0, 0, 0, 0 1, 1, 1, 1, 0, 0, 1, 1, 0, 0, 1, 1, 1, 1, 1, 1

0, 1, 1, 0, 1, 0, 0, 0, 1, 1, 0, 0, 1, 0, 1, 0, 0, 1, 1, 1

The majority of people would pick the second sequence. In fact, the first was generated randomly in Excel and I made up the second purposely with shorter sequences of 1s and 0s. When asked to create random sequences like this many of us will switch from 1 to 0 or vice versa if we feel that one of them is happening too often.

Now take a look at the following 1,000-wager charts. They were all randomly generated. The large range of possible outcomes should provide you with a flavour of just how easy it is to be fooled by apparently meaningful patterns.


Remember, these are not series of 100 wagers, but 1,000. Take a look at the middle one. It has all the hallmarks of an expert tipster or bettor with a 5% yield and solid profit growth throughout the entire sequence of betting, the sort of performance the best handicappers are capable of long term. And yet it happened just by chance.

Using the binomial distribution we can work out the probability of still being in profit after a period of betting despite having an expectation of -2.5%.

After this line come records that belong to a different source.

(* ===== verification/IrRun.v ===== *)
(** * Running functions of the IR

    The specification that the passes of the IR keep: a function runs instruction by
    instruction on an environment of values.  What an instruction does is given by the
    class [IrVm]: [exec] gets the instruction with its operands erased and the values of
    the operands.  A run that makes no sense, such as an operand without a value, is
    stuck.  [scoped] is the condition that every operand is defined on all ways to its
    use. *)

From S2P Require Import Prelude IrTypes IrConstant IrCore.
Local Open Scope Z_scope.

(** ** The machine *)

Inductive Effect (V W H : Type) : Type := Continues (v : V) (w : W) | Halts (h : H).
Arguments Continues {V W H}. Arguments Halts {V W H}.

Class IrVm : Type := {
  Val : Type;
  World : Type;
  Halt : Type;
  word : Z -> Val;
  wide : Z -> Val;
  const_val : ConstantContent -> Val;
  as_bool : Val -> option bool;
  exec : InstOp -> list Val -> World -> option (Effect Val World Halt);
}.

(** An instruction whose operands are all the same key *)
Definition erase (op : InstOp) : InstOp := match replace_operands (fun _ => Ok 1%positive) op with Ok op' => op' | Err _ => op end.

(** An instruction with its operands renamed *)
Definition rename (f : Value -> Value) (op : InstOp) : InstOp := match replace_operands (fun v => Ok (f v)) op with Ok op' => op' | Err _ => op end.
Definition rename_branch (f : Value -> Value) (br : BranchToWithArgs) : BranchToWithArgs := mkBranch (br_block br) (map f (br_args br)).

Section run.
Context `{IrVm} (context : Context).

Definition is_const (v : Value) (content : ConstantContent) : Prop :=
  exists c, values context !! v = Some (VConstant c) /\ IrConstant.constants (constants context) !! c = Some content.

Abbreviation Env := (gmap Value Val).

Definition eval (env : Env) (v : Value) : option Val :=
  match values context !! v with
  | Some (VConstant c) => const_val <$> IrConstant.constants (constants context) !! c
  | Some _ => env !! v
  | None => None
  end.

Record State : Type := mkState { cur : Block; rest : list Value; env : Env; world : World }.

Inductive Outcome : Type := Returned (v : Val) (w : World) | Halted (h : Halt).

Definition bind_args (l : list Value) (vals : list Val) (e : Env) : Env := list_to_map (zip l vals) ∪ e.

Definition enter (e : Env) (w : World) (br : BranchToWithArgs) : option State :=
  vals ← mapM (eval e) (br_args br);
  b ← blocks context !! br_block br;
  if bool_decide (length (args b) = length vals) then Some (mkState (br_block br) (instructions b) (bind_args (args b) vals e) w) else None.

(** One instruction *)
Definition step (st : State) : option (State + Outcome) :=
  match rest st with
  | [] => None
  | v :: rest' =>
      match values context !! v with
      | Some (VInstruction _ op) =>
          match op with
          | IBranch br => inl <$> enter (env st) (world st) br
          | IConditionalBranch cond true_block false_block =>
              c ← eval (env st) cond;
              b ← as_bool c;
              inl <$> enter (env st) (world st) (if (b : bool) then true_block else false_block)
          | IRet r _ => r ← eval (env st) r; Some (inr (Returned r (world st)))
          | _ =>
              vals ← mapM (eval (env st)) (get_operands op);
              e ← exec (erase op) vals (world st);
              Some (match e with
                    | Continues a w => inl (mkState (cur st) rest' (<[v := a]> (env st)) w)
                    | Halts h => inr (Halted h)
                    end)
          end
      | _ => None
      end
  end.

Inductive Progress : Type := Running (st : State) | Finished (o : Outcome) | Stuck.

Fixpoint run (n : nat) (st : State) : Progress :=
  match n with
  | O => Running st
  | S n' => match step st with Some (inl st') => run n' st' | Some (inr o) => Finished o | None => Stuck end
  end.

(** The start of a function on arguments *)
Definition start (f : Function) (vals : list Val) (w : World) : option State :=
  fc ← functions context !! f;
  entry ← head (f_blocks fc);
  b ← blocks context !! entry;
  if bool_decide (length (args b) = length vals) then Some (mkState entry (instructions b) (bind_args (args b) vals ∅) w) else None.

(** What a function does: it ends with an outcome, or it runs forever. *)
Definition ends (f : Function) (vals : list Val) (w : World) (o : Outcome) : Prop :=
  exists st n, start f vals w = Some st /\ run n st = Finished o.
Definition diverges (f : Function) (vals : list Val) (w : World) : Prop :=
  exists st, start f vals w = Some st /\ forall n, exists st', run n st = Running st'.

(** ** Scopes *)

Definition targets (op : InstOp) : list BranchToWithArgs :=
  match op with
  | IBranch br => [br]
  | IConditionalBranch _ true_block false_block => [true_block; false_block]
  | _ => []
  end.

Definition defined_in (b : Block) (x : Value) : Prop := exists c, blocks context !! b = Some c /\ (x ∈ args c \/ x ∈ instructions c).

(** The values that an instruction of block [b] after the instructions [before] can use *)
Definition in_scope (avail : Block -> gset Value) (b : Block) (c : BlockContent) (before : list Value) (x : Value) : Prop :=
  (exists content, is_const x content) \/ x ∈ avail b \/ x ∈ args c \/ x ∈ before.

(** The instruction [v] with operation [op] in the block [b] after [before] *)
Definition at_point (l : list Block) (b : Block) (c : BlockContent) (before : list Value) (v : Value) (after : list Value) (op : InstOp) : Prop :=
  b ∈ l /\ blocks context !! b = Some c /\ instructions c = before ++ v :: after /\ exists p, values context !! v = Some (VInstruction p op).

(** [avail b] holds the values of other blocks that are defined on every way to [b]. *)
Record scoped (f : Function) (avail : Block -> gset Value) : Prop := {
  sc_function : exists fc entry, functions context !! f = Some fc /\ head (f_blocks fc) = Some entry /\ avail entry = ∅ /\ NoDup (f_blocks fc);
  sc_block fc b : functions context !! f = Some fc -> b ∈ f_blocks fc -> exists c, blocks context !! b = Some c /\ NoDup (args c ++ instructions c);
  sc_instruction fc b c v : functions context !! f = Some fc -> b ∈ f_blocks fc -> blocks context !! b = Some c -> v ∈ instructions c ->
    exists p op, values context !! v = Some (VInstruction p op);
  sc_argument fc b c v : functions context !! f = Some fc -> b ∈ f_blocks fc -> blocks context !! b = Some c -> v ∈ args c ->
    exists b' idx ty, values context !! v = Some (VArgument b' idx ty);
  sc_unique fc b b' x : functions context !! f = Some fc -> b ∈ f_blocks fc -> b' ∈ f_blocks fc -> defined_in b x -> defined_in b' x -> b = b';
  sc_operands fc b c before v after op x : functions context !! f = Some fc -> at_point (f_blocks fc) b c before v after op ->
    x ∈ get_operands op -> in_scope avail b c before x;
  sc_edges fc b c before v after op br : functions context !! f = Some fc -> at_point (f_blocks fc) b c before v after op -> br ∈ targets op ->
    br_block br ∈ f_blocks fc /\ forall x, x ∈ avail (br_block br) -> x ∈ avail b \/ x ∈ args c \/ x ∈ before;
}.
End run.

Number of Wagers (odds 1.95, 50% win probability) / Minimum number of wins needed / Probability of being in profit

100 52 38.22%
250 129 32.90%
500 257 28.05%
1000 513 21.46%
2500 1283 9.68%
5000 2565 3.40%
10000 5129 0.51%

After 1,000 wagers we still have over a 1-in-5 chance of being in the black despite our betting being nothing more than random. If we placed one handicap bet on every NFL game played, this would take us nearly four seasons. That’s a long time to believe we have anything other than luck on our side.

How small is small?

The law of small numbers is a cognitive bias where people show a tendency to believe that a relatively small number of observations will closely reflect the general population. Furthermore, as this exercise has shown, small can sometimes be quite large. It exists because people favour certainty over doubt, explanation over ignorance, causation over association, patterns over randomness and skill (particularly self-serving skill) over chance. For sports bettors, failure to truly appreciate its significance can be costly.